Hamburg. Im neuen Jahr stehen Tarifverhandlungen bei Luftsicherheitskräften und Lufthansa an. Was Gewerkschaften fordern und Arbeitgeber sagen.
Das neue Jahr könnte für manche Passagiere an den deutschen Flughäfen mit einer unliebsamen Überraschung starten. Es stehen Tarifverhandlungen in gleich drei für die Luftfahrt wichtigen Bereichen mit vielen Hamburger Beschäftigten an.
Die Gewerkschaften verhandeln sowohl für zwei Beschäftigtengruppen des Lufthansa-Konzerns als auch für die Luftsicherheitsassistenten über höhere Löhne und Gehälter – und schließen Warnstreiks nicht aus. Diese könnten dann auch den Flughafen Hamburg beziehungsweise Flüge dorthin oder von dort treffen. Denn die Friedenspflicht für die Tarifrunden endete im Dezember 2023.

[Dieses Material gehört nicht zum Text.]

(** * pdf2md: the text-structure pipeline of [pdf2md.py]

    A shallow embedding of the line filter ([is_header_footer]), the line
    merger ([should_merge_lines], [merge_lines]), the two heading recognisers
    ([is_section_title], [identify_structure]) and the three loops and the
    writer of [convert_raw_to_markdown], followed by the properties the
    specification states about them.

    - Python strings are sequences of Unicode code points: a [str] is a
      list of code points, each a [Z].  String literals of the source are
      written as UTF-8 literals and decoded by [u].
    - The patterns of the source are terms of [regex]; [re.match] is the
      existence of an end position among those [run] lists.
    - The two [while] loops run on fuel and answer [None] when it runs
      out; the length of the list is shown to be fuel enough.
    - The pass is modelled from the lines of the raw text on, and the
      writer as the text written to the file.  Reading and writing files
      and the diagnostic [print]s have no part in what is proved. *)

From Stdlib Require Import Ascii String ZArith List Bool Lia.
From Stdlib Require DecimalString DecimalNat.
Import ListNotations.
Open Scope Z_scope.

(** ** Strings as lists of code points *)

Abbreviation str := (list Z).

Module Utf8.

(** The bytes of a literal, as numbers. *)
Definition bytes (s : string) : list Z :=
  map (fun a => Z.of_N (N_of_ascii a)) (list_ascii_of_string s).

(** [decode pending acc bs]: [pending] continuation bytes are still owed
    to the code point accumulated in [acc]. *)
Fixpoint decode (pending : nat) (acc : Z) (bs : list Z) : str :=
  match bs with
  | [] => []
  | b :: rest =>
      match pending with
      | O =>
          if b <? 128 then b :: decode O 0 rest
          else if b <? 224 then decode 1%nat (b - 192) rest
          else if b <? 240 then decode 2%nat (b - 224) rest
          else decode 3%nat (b - 240) rest
      | S O => (acc * 64 + (b - 128)) :: decode O 0 rest
      | S p => decode p (acc * 64 + (b - 128)) rest
      end
  end.

End Utf8.

(** The code points of a source literal. *)
Definition u (s : string) : str := Utf8.decode O 0 (Utf8.bytes s).

Fixpoint str_eqb (a b : str) : bool :=
  match a, b with
  | [], [] => true
  | x :: a', y :: b' => (x =? y) && str_eqb a' b'
  | _, _ => false
  end.

(** [s.startswith(p)] *)
Fixpoint startswith (s p : str) {struct p} : bool :=
  match p, s with
  | [], _ => true
  | x :: p', y :: s' => (x =? y) && startswith s' p'
  | _ :: _, [] => false
  end.

(** [s.endswith(p)] *)
Definition endswith (s p : str) : bool := startswith (rev s) (rev p).

(** [sub in s] *)
Fixpoint contains (s sub : str) : bool :=
  startswith s sub ||
  match s with
  | [] => false
  | _ :: s' => contains s' sub
  end.

(** [not s] on a string or a list: emptiness. *)
Definition is_empty {A : Type} (l : list A) : bool :=
  match l with [] => true | _ => false end.

(** ** The Unicode data the built-ins consult *)

(** [str.isspace] on one code point, which is also what [str.strip()] removes
    and what [\s] matches in a [str] pattern. *)
Definition isspace (c : Z) : bool :=
  ((9 <=? c) && (c <=? 13)) || ((28 <=? c) && (c <=? 32)) ||
  (c =? 133) || (c =? 160) || (c =? 5760) ||
  ((8192 <=? c) && (c <=? 8202)) || (c =? 8232) || (c =? 8233) ||
  (c =? 8239) || (c =? 8287) || (c =? 12288).

Definition ascii_digit (c : Z) : bool := (48 <=? c) && (c <=? 57).
Definition ascii_upper (c : Z) : bool := (65 <=? c) && (c <=? 90).
Definition ascii_lower (c : Z) : bool := (97 <=? c) && (c <=? 122).
Definition ascii_alpha (c : Z) : bool := ascii_upper c || ascii_lower c.
Definition is_ascii (c : Z) : bool := c <? 128.

(** CJK Unified Ideographs, U+4E00..U+9FFF: no case, no case folding. *)
Definition ideograph (c : Z) : bool := (19968 <=? c) && (c <=? 40959).

(** The code points whose case behaviour is fixed here. *)
Definition caseless_or_ascii (c : Z) : bool := is_ascii c || ideograph c.

(** Lower-casing of an ASCII code point. *)
Definition ascii_tolower (c : Z) : Z := if ascii_upper c then c + 32 else c.

(** The rest of the Unicode character database is not part of the
    repository: the tables are an interface, and every property below
    holds for whatever they contain. *)
Class UnicodeTables := {
  (** [str.isdigit] on a code point above ASCII *)
  table_isdigit : Z -> bool;
  (** [\d] (decimal digit) on a code point above ASCII *)
  table_isdecimal : Z -> bool;
  (** [str.lower] of a code point that is neither ASCII nor an ideograph,
      given the code points before and after it (capital sigma looks at
      its context) *)
  table_lower : str -> Z -> str -> str;
  (** under [re.IGNORECASE]: does the ASCII letter [l] of a pattern match
      a code point that is neither ASCII nor an ideograph *)
  table_ignorecase : Z -> Z -> bool
}.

Flughafen Hamburg: Tarifverhandlungen – ab Januar könnte es Warnstreiks geben
Das System Luftfahrt sei in den vergangenen Jahren „kaputt gespart worden“, sagt Marvin Reschinsky. Er ist der bundesweite Verhandlungsführer bei Ver.di für die Tarifgespräche über das Bodenpersonal bei Lufthansa. Die Gewerkschaft fordert 12,5 Prozent mehr Lohn bei höheren Gehältern, mindestens aber 500 Euro monatlich mehr für alle bei einer Laufzeit von einem Jahr.
Für Auszubildende soll die Vergütung um 250 Euro monatlich steigen. Zudem solle der Kranich-Konzern eine Inflationsprämie von 3000 Euro zahlen. Alle Schichtarbeiter sollen eine neue, zusätzliche Schichtzulage von 3,6 Prozent bekommen. Mitarbeiter sollen künftig jedes Jahr statt alle zwei Jahre bei der Eingruppierung eine Stufe höher rücken.
Gehälter für Tausende Lufthansa-Technik-Beschäftigte werden verhandelt
Ver.di verhandelt für verschiedene Personengruppen innerhalb des Kranich-Konzerns. Einen großen Block stellen die Beschäftigten von Lufthansa Technik. Der Weltmarktführer für die Wartung, Reparatur und Überholung von Flugzeugen beschäftigt in Fuhlsbüttel gut 9700 Menschen.
Hinzu kommt das Lufthansa-Bodenpersonal, das zum Beispiel am Check-in oder als Ramp-Agent auf dem Vorfeld arbeitet. Am Flughafen Hamburg fielen darunter rund 250 Beschäftigte, hieß es. Deutlich mehr seien an den deutschen Luftdrehkreuzen Frankfurt und München tätig. Auch für die mehr als 2000 Beschäftigten von der Frachttochter Lufthansa Cargo wird verhandelt.
12,5 Prozent mehr Lohn – Ver.di stellt höchste Forderung im Lufthansa-Konzern
Für die zusammen rund 25.000 Mitarbeiter will die Gewerkschaft ein großes Paket schnüren. „Es sind die höchsten Forderungen in laufenden Tarifverhandlungen im Konzern, also auch im Vergleich mit dem fliegenden Personal“, sagt Reschinsky. Aber aus seiner Sicht gebe es dafür berechtigte Gründe, und zwar gleich drei.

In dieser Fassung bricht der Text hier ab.